**Required work:** Pick each line that has "drainQueue" out of the records.
== Input
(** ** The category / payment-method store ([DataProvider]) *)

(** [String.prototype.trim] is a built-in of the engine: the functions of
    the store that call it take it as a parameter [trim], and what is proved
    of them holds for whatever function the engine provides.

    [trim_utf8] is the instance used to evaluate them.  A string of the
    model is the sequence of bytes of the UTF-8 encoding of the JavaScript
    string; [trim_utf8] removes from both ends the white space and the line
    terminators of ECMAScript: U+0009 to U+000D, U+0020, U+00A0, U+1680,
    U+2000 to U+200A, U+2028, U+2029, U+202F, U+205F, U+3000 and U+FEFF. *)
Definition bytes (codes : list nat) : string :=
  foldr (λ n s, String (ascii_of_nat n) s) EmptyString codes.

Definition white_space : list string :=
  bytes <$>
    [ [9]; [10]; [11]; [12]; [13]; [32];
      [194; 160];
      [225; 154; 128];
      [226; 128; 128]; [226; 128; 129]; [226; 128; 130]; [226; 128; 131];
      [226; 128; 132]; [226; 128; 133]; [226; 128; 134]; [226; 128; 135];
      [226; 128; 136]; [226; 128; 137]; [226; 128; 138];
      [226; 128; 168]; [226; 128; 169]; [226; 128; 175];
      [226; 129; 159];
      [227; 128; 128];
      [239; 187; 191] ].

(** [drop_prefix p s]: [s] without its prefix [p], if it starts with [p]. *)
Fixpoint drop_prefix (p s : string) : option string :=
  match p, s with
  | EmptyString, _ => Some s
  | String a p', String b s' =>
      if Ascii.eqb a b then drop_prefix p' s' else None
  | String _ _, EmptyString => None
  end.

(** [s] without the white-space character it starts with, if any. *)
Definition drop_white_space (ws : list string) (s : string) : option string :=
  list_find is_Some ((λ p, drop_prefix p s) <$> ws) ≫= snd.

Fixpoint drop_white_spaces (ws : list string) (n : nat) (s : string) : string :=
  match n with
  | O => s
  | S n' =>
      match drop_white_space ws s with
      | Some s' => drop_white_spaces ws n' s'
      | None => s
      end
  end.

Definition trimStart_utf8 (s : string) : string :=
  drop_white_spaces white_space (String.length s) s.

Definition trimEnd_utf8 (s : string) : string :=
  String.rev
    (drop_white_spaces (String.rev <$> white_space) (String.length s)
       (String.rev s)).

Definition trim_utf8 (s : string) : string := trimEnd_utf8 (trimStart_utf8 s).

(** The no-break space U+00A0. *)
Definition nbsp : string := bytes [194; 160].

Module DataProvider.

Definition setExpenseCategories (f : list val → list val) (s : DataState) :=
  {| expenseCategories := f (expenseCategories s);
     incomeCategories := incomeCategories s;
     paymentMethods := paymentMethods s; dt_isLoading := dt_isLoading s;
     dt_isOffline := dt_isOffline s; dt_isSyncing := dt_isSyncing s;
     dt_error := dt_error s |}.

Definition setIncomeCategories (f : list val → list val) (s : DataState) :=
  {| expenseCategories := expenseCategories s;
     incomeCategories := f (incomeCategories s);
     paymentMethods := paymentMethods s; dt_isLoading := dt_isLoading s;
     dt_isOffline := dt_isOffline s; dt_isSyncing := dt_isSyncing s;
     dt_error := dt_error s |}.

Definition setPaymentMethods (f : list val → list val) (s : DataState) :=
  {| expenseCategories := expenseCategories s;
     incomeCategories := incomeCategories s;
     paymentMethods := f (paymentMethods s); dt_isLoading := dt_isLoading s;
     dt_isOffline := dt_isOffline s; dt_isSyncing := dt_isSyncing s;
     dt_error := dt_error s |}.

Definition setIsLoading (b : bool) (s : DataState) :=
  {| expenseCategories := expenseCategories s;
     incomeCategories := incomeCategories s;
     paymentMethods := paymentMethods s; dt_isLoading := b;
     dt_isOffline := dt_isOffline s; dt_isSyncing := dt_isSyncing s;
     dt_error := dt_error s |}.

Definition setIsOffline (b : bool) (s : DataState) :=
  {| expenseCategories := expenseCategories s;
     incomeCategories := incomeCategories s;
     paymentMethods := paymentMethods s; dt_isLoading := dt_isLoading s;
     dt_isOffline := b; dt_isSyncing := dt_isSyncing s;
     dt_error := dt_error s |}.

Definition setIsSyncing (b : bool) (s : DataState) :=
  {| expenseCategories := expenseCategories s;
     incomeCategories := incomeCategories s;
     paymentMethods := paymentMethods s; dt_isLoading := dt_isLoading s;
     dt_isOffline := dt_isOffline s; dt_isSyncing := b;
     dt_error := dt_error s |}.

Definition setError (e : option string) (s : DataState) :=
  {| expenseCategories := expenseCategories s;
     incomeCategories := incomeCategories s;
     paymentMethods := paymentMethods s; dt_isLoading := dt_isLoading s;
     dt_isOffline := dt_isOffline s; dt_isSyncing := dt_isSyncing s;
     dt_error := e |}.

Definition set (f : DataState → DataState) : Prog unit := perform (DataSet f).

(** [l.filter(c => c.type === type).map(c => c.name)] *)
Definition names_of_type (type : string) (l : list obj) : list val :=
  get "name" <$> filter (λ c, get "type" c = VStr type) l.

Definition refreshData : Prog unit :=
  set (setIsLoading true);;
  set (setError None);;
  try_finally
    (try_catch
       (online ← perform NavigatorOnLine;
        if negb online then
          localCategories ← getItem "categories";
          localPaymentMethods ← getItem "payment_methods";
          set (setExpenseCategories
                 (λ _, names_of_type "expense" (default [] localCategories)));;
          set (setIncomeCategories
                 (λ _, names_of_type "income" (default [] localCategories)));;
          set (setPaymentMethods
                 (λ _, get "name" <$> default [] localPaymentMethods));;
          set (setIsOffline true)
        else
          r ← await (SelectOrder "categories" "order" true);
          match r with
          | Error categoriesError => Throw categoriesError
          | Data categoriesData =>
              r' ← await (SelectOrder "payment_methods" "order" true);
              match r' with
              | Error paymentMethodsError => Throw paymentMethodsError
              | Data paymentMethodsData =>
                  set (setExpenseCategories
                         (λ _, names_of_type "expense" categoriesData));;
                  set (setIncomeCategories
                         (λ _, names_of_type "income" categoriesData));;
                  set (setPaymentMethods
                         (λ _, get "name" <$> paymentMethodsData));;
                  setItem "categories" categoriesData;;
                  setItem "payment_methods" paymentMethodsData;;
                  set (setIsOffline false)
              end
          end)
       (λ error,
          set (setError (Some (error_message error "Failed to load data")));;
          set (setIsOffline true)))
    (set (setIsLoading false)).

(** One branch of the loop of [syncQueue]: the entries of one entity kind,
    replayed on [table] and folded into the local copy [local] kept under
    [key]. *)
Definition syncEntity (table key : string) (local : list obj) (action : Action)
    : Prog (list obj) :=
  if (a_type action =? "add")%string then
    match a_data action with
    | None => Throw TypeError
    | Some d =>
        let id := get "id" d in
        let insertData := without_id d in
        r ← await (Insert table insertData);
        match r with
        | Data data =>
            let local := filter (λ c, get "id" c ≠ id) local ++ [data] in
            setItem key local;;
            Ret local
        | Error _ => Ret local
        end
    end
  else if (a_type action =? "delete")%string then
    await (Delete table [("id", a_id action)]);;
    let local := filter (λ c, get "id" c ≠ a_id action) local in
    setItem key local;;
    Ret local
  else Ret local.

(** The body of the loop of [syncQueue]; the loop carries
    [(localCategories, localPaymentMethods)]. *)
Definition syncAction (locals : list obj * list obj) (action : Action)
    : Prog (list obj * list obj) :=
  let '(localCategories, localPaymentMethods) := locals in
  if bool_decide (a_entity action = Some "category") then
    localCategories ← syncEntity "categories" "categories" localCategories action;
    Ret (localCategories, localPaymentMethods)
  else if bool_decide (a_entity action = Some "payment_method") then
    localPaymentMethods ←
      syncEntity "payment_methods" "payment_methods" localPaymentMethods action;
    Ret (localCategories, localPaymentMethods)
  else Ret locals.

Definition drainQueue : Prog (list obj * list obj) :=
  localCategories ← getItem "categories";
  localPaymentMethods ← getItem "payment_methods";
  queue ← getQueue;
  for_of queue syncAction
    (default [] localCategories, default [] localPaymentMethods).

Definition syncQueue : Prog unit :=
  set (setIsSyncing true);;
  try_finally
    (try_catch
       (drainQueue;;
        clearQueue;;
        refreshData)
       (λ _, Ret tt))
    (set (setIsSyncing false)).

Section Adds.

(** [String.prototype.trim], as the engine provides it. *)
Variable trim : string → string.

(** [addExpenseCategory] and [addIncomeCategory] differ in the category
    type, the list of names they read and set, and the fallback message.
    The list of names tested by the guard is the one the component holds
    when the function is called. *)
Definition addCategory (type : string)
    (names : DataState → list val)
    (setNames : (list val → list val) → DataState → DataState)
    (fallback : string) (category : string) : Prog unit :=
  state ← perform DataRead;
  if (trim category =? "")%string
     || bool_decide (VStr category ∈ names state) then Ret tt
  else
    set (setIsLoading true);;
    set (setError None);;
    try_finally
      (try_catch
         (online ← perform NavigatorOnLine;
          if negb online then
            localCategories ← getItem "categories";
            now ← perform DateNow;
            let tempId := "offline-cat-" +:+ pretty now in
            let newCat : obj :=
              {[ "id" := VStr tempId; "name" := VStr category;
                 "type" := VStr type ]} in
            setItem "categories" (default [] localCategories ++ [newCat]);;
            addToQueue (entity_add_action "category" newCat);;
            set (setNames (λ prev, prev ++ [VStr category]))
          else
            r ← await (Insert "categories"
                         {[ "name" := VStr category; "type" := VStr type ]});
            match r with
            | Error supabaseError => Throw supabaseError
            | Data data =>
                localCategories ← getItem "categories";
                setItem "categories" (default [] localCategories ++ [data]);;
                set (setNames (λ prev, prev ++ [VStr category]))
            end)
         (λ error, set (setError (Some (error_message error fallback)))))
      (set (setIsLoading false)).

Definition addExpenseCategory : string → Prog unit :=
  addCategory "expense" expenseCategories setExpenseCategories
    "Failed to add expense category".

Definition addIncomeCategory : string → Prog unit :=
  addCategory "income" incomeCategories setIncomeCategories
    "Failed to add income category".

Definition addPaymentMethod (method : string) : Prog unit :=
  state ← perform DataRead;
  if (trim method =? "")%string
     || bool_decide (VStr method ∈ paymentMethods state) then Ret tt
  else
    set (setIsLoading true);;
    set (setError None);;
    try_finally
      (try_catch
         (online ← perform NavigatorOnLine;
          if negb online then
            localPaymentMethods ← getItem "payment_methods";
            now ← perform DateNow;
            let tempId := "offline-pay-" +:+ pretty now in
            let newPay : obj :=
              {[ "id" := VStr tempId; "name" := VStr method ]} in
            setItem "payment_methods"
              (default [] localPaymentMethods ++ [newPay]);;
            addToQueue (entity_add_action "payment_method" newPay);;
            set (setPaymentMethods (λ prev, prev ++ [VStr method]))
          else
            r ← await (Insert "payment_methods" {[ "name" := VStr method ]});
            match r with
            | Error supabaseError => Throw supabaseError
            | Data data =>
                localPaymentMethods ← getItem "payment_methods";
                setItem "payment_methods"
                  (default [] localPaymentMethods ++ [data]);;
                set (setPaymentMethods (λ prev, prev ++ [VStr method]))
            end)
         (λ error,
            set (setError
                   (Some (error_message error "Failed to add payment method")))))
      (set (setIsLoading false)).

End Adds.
====
**Exercise response:**
Definition drainQueue : Prog (list obj * list obj) :=
       (drainQueue;;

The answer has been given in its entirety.